Carta final: um chamado à ação e solidariedade
O encerramento foi marcado pela entrega ao presidente da COP 30 da Carta Final, um documento contundente elaborado por mais de mil organizações. O texto rejeita veementemente as “falsas soluções de mercado”, como mecanismos de compensação e a financeirização da natureza.
O documento convoca para uma organização global dos povos para enfrentar as estruturas que alimentam as desigualdades e o colapso ambiental, reafirmando que a crise climática é resultado direto do modo de produção capitalista. A principal tarefa política, segundo o documento, é enraizar o internacionalismo em cada território.

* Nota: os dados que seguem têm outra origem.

(** [printf("%s\033[K", current_line)] *)
Lemma print_line_ok inp z s : shown inp z s -> exists l, print (str "%s" ++ 27 :: name "[K") [ArgStr (current_line s)] s = Ret (put l s).
Proof.
  intros Hs. destruct (sw_line _ _ _ _ _ Hs) as [rest E]. pose proof (sw_fits _ _ _ _ _ Hs) as Hl. rewrite E, app_assoc. unfold limit in Hl.
  exists ((before z ++ after z) ++ 27 :: str "[K"). apply print_text; [cbn; lia|..|apply (sw_text _ _ _ _ _ Hs)|].
  - intros x Ex. cbn -[cstr]. rewrite Ex. done.
  - rewrite lenZ_app. change (lenZ (27 :: str "[K")) with 3. lia.
Qed.

Lemma print_str_ok t r s : nul_free t -> lenZ t < 256 -> exists l, print_str (t ++ 0 :: r) s = Ret (put l s).
Proof. intros Ht Hl. exists t. apply print_text; [cbn; lia| |done|done]. intros x Ex. cbn -[cstr]. rewrite Ex. cbn. by rewrite app_nil_r. Qed.

(** The entry at a place of the history that is there. *)
Lemma entry_ok inp z s i : shown inp z s -> 0 <= i < history_count s ->
  exists h, getZ (history s) i = Some h /\
    match h with
    | Some h => exists t, h = t ++ [0] /\ entry (history f) i = Some t /\ nul_free t /\ lenZ t <= limit size
    | None => entry (history f) i = None
    end.
Proof.
  intros Hs Hi. destruct (sw_history _ _ _ _ _ Hs) as [Hc Hh]. destruct (frame_history _ _ _ _ _ Hs) as [<- _].
  destruct (getZ_is_Some (history s) i) as [h E]; [lia|]. exists h. split; [done|]. unfold entry. rewrite E. cbn [mbind option_bind].
  destruct h as [h|]; [|done]. destruct (Hh i h E) as (t & -> & Ht & Hl). exists t. cbn [mbind option_bind]. by rewrite cstr_spec.
Qed.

Cristiane Ribeiro, do Colegiado de Gestão do Inesc, resumiu os dias de luta:
“Não há justiça climática sem o enfrentamento ao racismo ambiental e às desigualdades raciais, de gênero, de classe e territoriais. É imperativo que o financiamento climático seja público, justo e acessível e com ações que promovam a reparação histórica de injustiças. A COP 30 é uma oportunidade para incorporar a dimensão étnico-racial e reafirmar a dimensão de gênero nas decisões oficiais.”
A Cúpula dos Povos se consolidou como a resposta política à forma como as COPs têm sido conduzidas, priorizando o mercado. O Inesc segue empenhado em lutar por um futuro construído de baixo para cima, onde a participação popular é a chave para a verdadeira justiça climática.